L’Attacco di panico può essere descritto come un sabotaggio all’integrità della persona che lo vive. Il panico arriva, travolge e se ne va, lasciando dietro di sé una potente scia che resta impressa nella memoria.

È il Disturbo d’ansia più diffuso. Un italiano su sei sa cos’è un Attacco di panico perché lo ha vissuto, ma un italiano su trenta soffre di Disturbo di panico con attacchi ripetuti che limitano libertà e autonomia della persona. Il Disturbo di panico si sviluppa tipicamente tra i 15 e 19 anni e tra i 25 e 30 e ha una prevalenza che oscilla tra l’1,5% e 3,5% della popolazione generale. Nonostante le manifestazioni cliniche del disturbo siano simili nei due sessi, esso viene diagnosticato con una frequenza doppia nelle donne.

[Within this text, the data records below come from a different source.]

(** * The blog post title override: [src/theme/BlogPostItem/Header/Title/index.js]

    A shallow embedding of the swizzled Docusaurus component
    [BlogPostItemHeaderTitle] together with the small parts of its runtime
    it relies on: JavaScript strings and [String.prototype.replace], the
    [clsx] class-name joiner, React elements, the [useEffect] hook with its
    dependency comparison, and the [document.title] cell. *)

From Stdlib Require Import String Ascii List Bool Arith Lia.
Import ListNotations.
Open Scope string_scope.
Set Warnings "-register-all".

(** ** JavaScript values and strings *)

Module JS.

(** The values that reach the component: the metadata fields and the
    [className] prop are strings, or [undefined] when absent.  A string is
    the sequence of its UTF-8 bytes; the backtick is the single byte 96 and
    is never part of a longer sequence. *)
Inductive value : Type :=
| undefined
| str (s : string).

Inductive error : Type :=
| TypeError.

(** Completion records: a computation returns or throws. *)
Inductive completion (A : Type) : Type :=
| normal (a : A)
| throw (e : error).
Arguments normal {A} a.
Arguments throw {A} e.

(** [===] *)
Definition strict_eq (a b : value) : bool :=
  match a, b with
  | undefined, undefined => true
  | str s, str t => String.eqb s t
  | _, _ => false
  end.

(** ToBoolean *)
Definition truthy (v : value) : bool :=
  match v with
  | undefined => false
  | str s => negb (String.eqb s "")
  end.

(** [s.replace(searchValue, replaceValue)] for a string [searchValue]: the
    first occurrence is found as by [indexOf]; when there is none the
    string is returned, otherwise the text before it, the replacement and
    the text after it are concatenated.  The replacement is taken
    literally, which is what the language does for a replacement without
    a dollar sign. *)
Definition replace (s searchValue replaceValue : string) : string :=
  match index 0 searchValue s with
  | None => s
  | Some pos =>
      let tailPos := pos + String.length searchValue in
      substring 0 pos s
        ++ replaceValue
        ++ substring tailPos (String.length s - tailPos) s
  end.

(** A method call on a value: [undefined] has no properties. *)
Definition call_replace (this : value) (searchValue replaceValue : string)
  : completion string :=
  match this with
  | undefined => throw TypeError
  | str s => normal (replace s searchValue replaceValue)
  end.

End JS.

(** ** clsx 1.2: joins its truthy arguments with single spaces *)

Definition toVal (mix : JS.value) : string :=
  match mix with
  | JS.str s => s
  | JS.undefined => ""
  end.

Fixpoint clsx_from (args : list JS.value) (acc : string) : string :=
  match args with
  | [] => acc
  | tmp :: rest =>
      if JS.truthy tmp then
        let x := toVal tmp in
        if JS.truthy (JS.str x) then
          clsx_from rest ((if JS.truthy (JS.str acc) then acc ++ " " else acc) ++ x)
        else clsx_from rest acc
      else clsx_from rest acc
  end.

Definition clsx (args : list JS.value) : string := clsx_from args "".

(** ** React elements, hooks and the document *)

Module React.

Inductive elementType : Type :=
| host (tag : string)      (* "h1", "h2", "code" *)
| Fragment                 (* <>...</> *)
| Link.                    (* @docusaurus/Link *)

Record props : Type := mkProps {
  className : option string;
  itemProp : option string;
  to : option JS.value
}.

Definition noProps : props := mkProps None None None.

(** A React node: a primitive child (a string is text, [undefined] renders
    nothing) or an element with its props and children. *)
Inductive node : Type :=
| prim (v : JS.value)
| element (type : elementType) (p : props) (children : list node).

(** The text a node contributes to the DOM's [textContent]. *)
Fixpoint textContent (n : node) : string :=
  match n with
  | prim v => toVal v
  | element _ _ children =>
      (fix all (l : list node) : string :=
         match l with
         | [] => ""
         | c :: l' => textContent c ++ all l'
         end) children
  end.

(** What a dependency array holds and [Object.is] compares: primitives by
    value, element objects by identity. *)
Inductive dep : Type :=
| byValue (v : JS.value)
| byRef (ref : nat).

Definition Object_is (a b : dep) : bool :=
  match a, b with
  | byValue v, byValue w => JS.strict_eq v w
  | byRef r, byRef q => Nat.eqb r q
  | _, _ => false
  end.

Fixpoint areHookInputsEqual (nextDeps prevDeps : list dep) : bool :=
  match nextDeps, prevDeps with
  | a :: n', b :: p' => Object_is a b && areHookInputsEqual n' p'
  | _, _ => true
  end.

(** The browser document: the component touches only its title. *)
Record document : Type := mkDocument {
  title : string
}.

Definition effect : Type := document -> JS.completion document.

(** The state of one mounted component instance: the allocator of object
    identities, the dependencies its effect hook memoized at the previous
    render ([None] before the first), the effect flagged to run at commit,
    and how many times an effect callback has run. *)
Record fiber : Type := mkFiber {
  nextRef : nat;
  memoizedDeps : option (list dep);
  pendingEffect : option effect;
  effectRuns : nat
}.

Definition unmounted : fiber := mkFiber 0 None None 0.

(** The render phase is a state monad over the fiber. *)
Definition Render (A : Type) : Type := fiber -> A * fiber.

Definition ret {A} (a : A) : Render A := fun f => (a, f).

Definition bind {A B} (m : Render A) (k : A -> Render B) : Render B :=
  fun f => let (a, f') := m f in k a f'.

(** A JSX expression creates a fresh element object on every evaluation. *)
Definition jsx (type : elementType) (p : props) (children : list node)
  : Render (dep * node) :=
  fun f =>
    ((byRef (nextRef f), element type p children),
     mkFiber (S (nextRef f)) (memoizedDeps f) (pendingEffect f) (effectRuns f)).

(** [useEffect(create, deps)]: on mount the effect is always flagged; on an
    update only when some dependency changed.  The new dependencies are
    memoized either way. *)
Definition useEffect (create : effect) (deps : list dep) : Render unit :=
  fun f =>
    let flagged :=
      match memoizedDeps f with
      | None => true
      | Some prevDeps => negb (areHookInputsEqual deps prevDeps)
      end in
    (tt, mkFiber (nextRef f) (Some deps)
                 (if flagged then Some create else None)
                 (effectRuns f)).

(** After the commit the flagged effect runs against the document.  An
    effect that throws, with no error boundary around the component, takes
    the whole tree down. *)
Definition commitPassiveEffects (f : fiber) (d : document)
  : JS.completion (fiber * document) :=
  match pendingEffect f with
  | None => JS.normal (f, d)
  | Some create =>
      match create d with
      | JS.normal d' =>
          JS.normal (mkFiber (nextRef f) (memoizedDeps f) None (S (effectRuns f)), d')
      | JS.throw e => JS.throw e
      end
  end.

End React.

Notation "x <- m ;; k" := (React.bind m (fun x => k))
  (at level 61, m at next level, right associativity).
Notation "m ;;; k" := (React.bind m (fun _ => k))
  (at level 61, right associativity).

(** ** The component *)

(** What [useBlogPost()] hands to the component. *)
Record Metadata : Type := mkMetadata {
  permalink : JS.value;
  title : JS.value
}.

Record BlogPost : Type := mkBlogPost {
  metadata : Metadata;
  isBlogPostPage : bool
}.

(** The component's own props. *)
Record Props : Type := mkPropsOf {
  className : JS.value
}.

(** The one title the workaround is keyed on. *)
Definition satisfiesTitle : string := "The `satisfies` Operator".

Section Title.

(** The class name that [./styles.module.css] exports for [.title]. *)
Variable styles_title : string.

(** The callback handed to [useEffect]. *)
Definition syncDocumentTitle (rawTitle : JS.value) : React.effect :=
  fun _ =>
    match JS.call_replace rawTitle "`" "" with
    | JS.normal s => JS.normal (React.mkDocument s)
    | JS.throw e => JS.throw e
    end.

Per capire cosa sia realmente l’Attacco di panico è necessario approfondire l’argomento (leggi anche questo articolo).

Ansia anticipatoria: campanello d’allarme

L’ansia, di per sé, è uno stato anticipatorio di un pericolo futuro, che può essere interno o esterno e che nei pazienti con Disturbo da panico ha la funzione di preparare la persona per il panico successivo. Essa è caratterizzata da apprensione e preoccupazione accompagnate da tensione, coinvolgendo corpo e mente.

Panico: cos’è?

Il panico è uno stato emotivo caratterizzato da un senso di estrema paura o di morte imminente. Il soggetto con panico sente la minaccia come “presente”, si sente esattamente dentro la situazione temuta, ossia “dentro la minaccia”. È un intenso arousal (stato di attivazione) che prepara alla lotta o fuga. Il panico, in questo senso, è l’emozione che accompagna la gestione dell’emergenza.

Attacco di panico: sintomo + sintomo

Un attacco di panico viene definito come un momento preciso di intensa paura o disagio, durante il quale quattro (o più) dei seguenti sintomi si sviluppano improvvisamente e raggiungono il picco nel giro di 10 minuti: palpitazioni o tachicardia; sudorazione; tremori fini o grandi scosse; sensazione di soffocamento; sensazione di asfissia; dolore o fastidio al petto; nausea o disturbi addominali; sensazioni di sbandamento, testa leggera o svenimento; derealizzazione (sensazione di irrealtà) o depersonalizzazione (essere distaccati da sé stessi); paura di perdere il controllo o di impazzire; paura di morire; parestesie (sensazioni di torpore o di formicolio); brividi o vampate di calore.

Disturbo di panico: attacco + attacco

Il Disturbo è caratterizzato da attacchi inaspettati (cioè non associati ad uno stimolo situazionale, che si manifestano “a ciel sereno”) e ricorrenti, con una persistente preoccupazione di avere altri attacchi. Clinicamente, se gli attacchi di panico persistono per un periodo di 6 mesi in modo continuativo, allora viene diagnosticato il Disturbo.

Paura della paura

Gli Attacchi di panico si verificano quando le persone percepiscono come molto pericolose alcune sensazioni corporee e mentali oggettivamente innocue, cioè le interpretano come segnali di un’imminente e improvvisa catastrofe. Ad esempio, un soggetto può avere un Attacco di panico se interpreta:

  • la confusione mentale di un momento come un segnale di “impazzimento” o perdita di controllo della propria mente e dei propri comportamenti;
  • qualche secondo di tachicardia come il segnale di un infarto imminente;
  • un capogiro come segnale di svenimento improvviso.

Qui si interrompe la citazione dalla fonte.